Objective: While both play a role in the transcriptional response of hypoxic endothelial cells (ECs), hypoxia-inducible factor-1α (HIF-1α) and HIF-2α differ in their transactivation sites, pointing at potentially different target genes. We studied the discrete and common effects of HIF-1α and HIF-2α on the cytokine expression and vasculogenic properties of ECs. Methods and Results: H5V and bovine aortic ECs were transfected to express HIF-1α, HIF-2α or both. Overexpression of HIF-1α or HIF-2α and, to a greater extent, cotransfection of HIF-1α and HIF-2α resulted in EC activation, as revealed by analysis of the adhesion capacities and adhesion molecule surface expression of ECs. From the paracrine aspect, conditioned medium from HIF-expressing ECs was found to promote the migration and tube formation capacity of wild-type ECs, mostly following HIF-1α and HIF-2α coexpression. Antibody arrays revealed altered expression of multiple cytokines, pointing at consistent additive effects of HIF-1α and HIF-2α on angiogenic protein expression.

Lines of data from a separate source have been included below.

(* ===== verification/Ipcsum.v ===== *)
(** * The Internet checksum (src/lib/ipcsum)

    [ipcsum_partial()] is an assembly loop per target: the 16-bit loop of the
    i386 and the byte loop of the AVR, both modelled at the level of their
    registers and the carry flag, with the buffer as a function from offsets to
    bytes (the AVR loop can run past the end of it).  [ipcsum()] and the pseudo
    header functions are those of ipcsum.c.  The reference is the one's
    complement sum of RFC 1071. *)

From stdpp Require Import base list.
From Stdlib Require Import ZArith Lia.
From S2P Require Import Prelude.
Open Scope Z_scope.

Definition buffer := Z -> Z.
Definition bytes_ok (buf : buffer) : Prop := forall i, 0 <= buf i < 256.

(** ** i386/ipcsum.c *)

(** [addw %ax, %0; adcw $0, %0] *)
Definition addw_adc (p w : Z) : Z :=
  let s := u16 (p + w) in
  let carry := (p + w) / 2 ^ 16 in
  u16 (s + carry).

(** [lodsw], little endian. *)
Definition lodsw (buf : buffer) (i : Z) : Z := buf i + 2 ^ 8 * buf (i + 1).

(** The [loop] instruction: [n] times, [%esi] at [i]. *)
Fixpoint csum_words (n : nat) (buf : buffer) (i p : Z) : Z :=
  match n with
  | O => p
  | S n => csum_words n buf (i + 2) (addw_adc p (lodsw buf i))
  end.

Definition ipcsum_partial (partial_csum : Z) (buf : buffer) (count : Z) : Z :=
  let words := Z.shiftr count 1 in
  let p := if words =? 0 then partial_csum else csum_words (Z.to_nat words) buf 0 partial_csum in
  if Z.land count 1 =? 0 then p else addw_adc p (buf (2 * words)).

(** ** ipcsum.c *)

Definition ipcsum (partial_csum : Z) (buf : buffer) (count : Z) : Z :=
  Z.lxor (ipcsum_partial partial_csum buf count) 0xffff.
(* ===== verification/Netbuf.v ===== *)
(** * Network buffers as the protocols see them (include/netbuf.h)

    The protocol components work on the layers of a [struct netbuf]: each layer is
    its bytes.  The netbufs live in a store, because the send queues link them
    through their [nb_next] fields, and are counted.  The memory behind the layers and
    the counts is the subject of Membuf.v and NetbufMem.v. *)

From stdpp Require Import base list gmap fin_maps strings.
From Stdlib Require Import ZArith Lia.
From S2P Require Import Prelude Sched.
Open Scope Z_scope.

Abbreviation nbid := nat.

Record netbuf := Netbuf_ {
  nb_datalink : list Z;
  nb_network : list Z;
  nb_transport : list Z;
  nb_application : list Z;
  nb_next : option nbid;
  nb_refs : Z;
  nb_hint : option Z   (* the word in the hint membuf, if there is one *) }.

#[export] Instance eta_netbuf : Eta netbuf := fun n =>
  Netbuf_ (nb_datalink n) (nb_network n) (nb_transport n) (nb_application n) (nb_next n) (nb_refs n) (nb_hint n).

Abbreviation nbstore := (gmap nbid netbuf).

Definition size_of (l : list Z) : Z := Z.of_nat (length l).

Definition is_byte (b : Z) : Prop := 0 <= b < 256.

(** ** Send queues: netbufs linked through [nb_next] *)

Definition nb_link (st : nbstore) (n : nbid) : option (option nbid) := nb_next <$> st !! n.

Definition set_nb_next (n : nbid) (v : option nbid) (st : nbstore) : nbstore :=
  alter (fun b => b <| nb_next := v |>) n st.

(** [pprev = &queue; p = queue; while (p) { pprev = &p->nb_next; p = p->nb_next; }
    *pprev = nb; nb->nb_next = NULL;].  The result is the new head and store; a
    queue has no more members than there are netbufs, which bounds the loop. *)
Fixpoint queue_append_at (fuel : nat) (p : nbid) (nb : nbid) (st : nbstore) : res nbstore :=
  match fuel with
  | O => Fuel
  | S fuel =>
    match st !! p with
    | None => Stop "bad netbuf pointer"
    | Some b =>
      match nb_next b with
      | Some p' => queue_append_at fuel p' nb st
      | None => Ok (set_nb_next nb None (set_nb_next p (Some nb) st))
      end
    end
  end.

Definition queue_append (head : option nbid) (nb : nbid) (st : nbstore) : res (option nbid * nbstore) :=
  match head with
  | None => Ok (Some nb, set_nb_next nb None st)
  | Some p => st ← queue_append_at (S (size st)) p nb st; Ok (Some p, st)
  end.

(** ** Reference counts

    A structure is a membuf; [refs] has the counts of the live ones by address.  That
    [membuf_alloc], [membuf_ref] and [membuf_deref] do this on memory is shown in
    Membuf.v.  A reference to a structure that has been freed stops the model. *)

Abbreviation refs := (gmap Z Z).

Definition struct_alloc (a : Z) (r : refs) : res refs :=
  match r !! a with
  | None => Ok (<[a := 1]> r)
  | Some _ => Stop "allocation of a block in use"
  end.

Definition struct_ref (a : Z) (r : refs) : res refs :=
  match r !! a with
  | None => Stop "reference to a freed structure"
  | Some n => Ok (<[a := u32 (n + 1)]> r)
  end.

Definition struct_deref (a : Z) (r : refs) : res refs :=
  match r !! a with
  | None => Stop "release of a freed structure"
  | Some n => Ok (if u32 (n - 1) =? 0 then delete a r else <[a := u32 (n - 1)]> r)
  end.

Definition nb_ref (n : nbid) (st : nbstore) : res nbstore :=
  match st !! n with
  | None => Stop "bad netbuf pointer"
  | Some b => Ok (<[n := b <| nb_refs := u32 (nb_refs b + 1) |>]> st)
  end.

Definition nb_deref (n : nbid) (st : nbstore) : res nbstore :=
  match st !! n with
  | None => Stop "bad netbuf pointer"
  | Some b => Ok (if u32 (nb_refs b - 1) =? 0 then delete n st else <[n := b <| nb_refs := u32 (nb_refs b - 1) |>]> st)
  end.

(** A structure with at least one reference and room for another. *)
Definition live (r : refs) (a : Z) : Prop := exists n, r !! a = Some n /\ 0 < n < 2 ^ 32 - 1.

(** A reference around a call leaves the counts as they were. *)
Lemma struct_ref_deref a r : live r a -> (r' ← struct_ref a r; struct_deref a r') = Ok r.
Proof.
  intros (n & Hn & Hr). unfold struct_ref. rewrite Hn. cbn [mbind res_bind]. unfold struct_deref. rewrite lookup_insert_eq.
  rewrite (u32_small (n + 1)) by lia. replace (n + 1 - 1) with n by lia. rewrite u32_small by lia.
  replace (n =? 0) with false by lia. by rewrite insert_insert_eq, insert_id.
Qed.

(** The netbufs of a queue, in order. *)
Definition nb_queue (st : nbstore) (head : option nbid) (l : list nbid) : Prop := chain (nb_link st) head l.

Lemma set_nb_next_link n v st m :
  is_Some (st !! n) -> nb_link (set_nb_next n v st) m = if decide (m = n) then Some v else nb_link st m.
Proof.
  intros [b Hb]. unfold nb_link, set_nb_next. case_decide as E.
  - subst m. by rewrite lookup_alter_eq, Hb.
  - by rewrite lookup_alter_ne by done.
Qed.

Lemma set_nb_next_lookup n v st m b :
  st !! m = Some b -> exists b', set_nb_next n v st !! m = Some b'
    /\ nb_network b' = nb_network b /\ nb_transport b' = nb_transport b
    /\ nb_application b' = nb_application b /\ nb_datalink b' = nb_datalink b /\ nb_refs b' = nb_refs b /\ nb_hint b' = nb_hint b.
Proof.
  intros Hb. unfold set_nb_next. destruct (decide (n = m)) as [->|].
  - rewrite lookup_alter_eq, Hb. by eexists.
  - rewrite lookup_alter_ne by done. by exists b.
Qed.

Lemma nb_link_dom st n v : nb_link st n = Some v -> is_Some (st !! n).
Proof. unfold nb_link. destruct (st !! n); [eauto|done]. Qed.

Lemma nb_queue_dom st h l n : nb_queue st h l -> n ∈ l -> is_Some (st !! n).
Proof.
  unfold nb_queue. revert h; induction l as [|m l IH]; intros h; [by intros _ ?%elem_of_nil|].
  intros (_ & nx & Hn & Hl) [->|Hm]%elem_of_cons; [by eapply nb_link_dom|eauto].
Qed.

Lemma nb_queue_length st h l : nb_queue st h l -> (length l <= size st)%nat.
Proof.
  intros H. rewrite <-(size_list_to_set (C:=gset nbid) l) by by eapply chain_NoDup.
  rewrite <-size_dom. apply subseteq_size. intros c Hc%elem_of_list_to_set.
  apply elem_of_dom. by eapply nb_queue_dom.
Qed.

Lemma queue_append_at_spec fuel st p l nb :
  nb_queue st (Some p) l -> (length l <= fuel)%nat ->
  exists e l0, l = l0 ++ [e]
    /\ queue_append_at fuel p nb st = Ok (set_nb_next nb None (set_nb_next e (Some nb) st)).
Proof.
  revert fuel p; induction l as [|m l IH]; intros fuel p Hq Hf; [done|].
  destruct Hq as ([= ->] & nx & Hn & Hl). destruct fuel as [|fuel]; [cbn in Hf; lia|].
  cbn [queue_append_at]. unfold nb_link in Hn. destruct (st !! m) as [b|] eqn:Hb; [|done].
  injection Hn as ->. destruct l as [|m' l].
  - cbn in Hl. subst nx. exists m, []. done.
  - destruct Hl as (-> & Hl). destruct (IH fuel m') as (e & l0 & El & Hr).
    + by split.
    + cbn in *. lia.
    + exists e, (m :: l0). split; [by rewrite El|done].
Qed.

(** Appending a netbuf that is not queued puts it last and keeps the others. *)
Lemma queue_append_spec st h l nb :
  nb_queue st h l -> nb ∉ l -> is_Some (st !! nb) ->
  exists h' st', queue_append h nb st = Ok (h', st') /\ nb_queue st' h' (l ++ [nb])
    /\ forall m b, st !! m = Some b -> exists b', st' !! m = Some b'
        /\ nb_network b' = nb_network b /\ nb_transport b' = nb_transport b
        /\ nb_application b' = nb_application b /\ nb_datalink b' = nb_datalink b /\ nb_refs b' = nb_refs b /\ nb_hint b' = nb_hint b.
Proof.
  intros Hq Hn Hd. destruct h as [p|]; cbn [queue_append].
  - destruct (queue_append_at_spec (S (size st)) st p l nb Hq) as (e & l0 & -> & Hr).
    { pose proof (nb_queue_length _ _ _ Hq). lia. }
    rewrite Hr. cbn. eexists _, _. split; [done|].
    assert (He : is_Some (st !! e)) by (eapply nb_queue_dom; [exact Hq|set_solver]).
    assert (Hne : nb <> e) by set_solver.
    assert (Hd' : is_Some (set_nb_next e (Some nb) st !! nb)).
    { destruct Hd as [b Hb]. destruct (set_nb_next_lookup e (Some nb) st nb b Hb) as (b' & -> & _). eauto. }
    split.
    + unfold nb_queue. eapply (chain_insert (nb_link st) (Some p) (l0 ++ [e]) [] nb).
      * by rewrite (app_nil_r (l0 ++ [e])).
      * by rewrite (app_nil_r (l0 ++ [e])).
      * by rewrite set_nb_next_link, decide_True.
      * rewrite last_snoc. split; [|done].
        by rewrite set_nb_next_link, decide_False, set_nb_next_link, decide_True by done.
      * intros d Hd1 Hd2. rewrite last_snoc in Hd2.
        rewrite set_nb_next_link, decide_False, set_nb_next_link, decide_False by (done || congruence). done.
    + intros m b Hb. destruct (set_nb_next_lookup e (Some nb) st m b Hb) as (b1 & Hb1 & E1).
      destruct (set_nb_next_lookup nb None _ m b1 Hb1) as (b2 & Hb2 & E2). exists b2. split; [done|].
      destruct_and!; split_and!; congruence.
  - destruct l as [|m l]; [|by destruct Hq]. eexists _, _. split; [done|]. split.
    + cbn. split; [done|]. exists None. split; [|done]. by rewrite set_nb_next_link, decide_True.
    + intros m b Hb. by apply set_nb_next_lookup.
Qed.
(** What a byte delivers goes to the client, which stays. *)
Lemma slip_recv_u8_events ch si si' evs :
  slip_ok si -> idi_lock si = false -> slip_recv_u8 ch si = Ok (si', evs) ->
  attached si' = attached si /\ Forall (fun '(Recv idc p) => idi_client si = Some idc /\ 0 < size_of p < MRU) evs.
Proof.
  intros [O1 O2 O3 O4] Hl H. rewrite slip_recv_u8_run in H by done. destruct (ch =? SLIP_END).
  - cbn in H. unfold ended in H. cbn [si_recv_ignore si_recv_octets setter] in H. unfold pending in H.
    destruct (negb (si_recv_ignore si) && negb (si_recv_octets si =? 0)) eqn:E; cbn in H; simplify_eq; (split; [done|]); [|constructor].
    apply andb_true_iff in E as [E1%negb_true_iff E2%negb_true_iff].
    unfold to_client. destruct (idi_client si) as [c|]; repeat constructor; unfold size_of; rewrite length_take_le by lia; [lia|].
    assert (si_recv_octets si <> MRU) by (intros E; specialize (O2 E); congruence). lia.
  - destruct (recv_other ch _) as [s1| |] eqn:E; cbn in H; [|done..]. apply recv_other_attached in E.
    unfold unlock_idi in H. destruct (spin_unlock (idi_lock s1)); cbn in H; [|done..]. simplify_eq.
    split; [cbn; unfold attached; cbn; congruence|constructor].
Qed.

Finally, HIF-1α and HIF-2α additively promoted vessel formation in vivo, as demonstrated by a Matrigel angiogenesis assay. Conclusion: Our results further clarify the functional roles of HIF-1α and HIF-2α in ECs and for the first time demonstrate a common contribution of HIF-1α and HIF-2α to vasculogenesis. © 2009 S. Karger AG, Basel.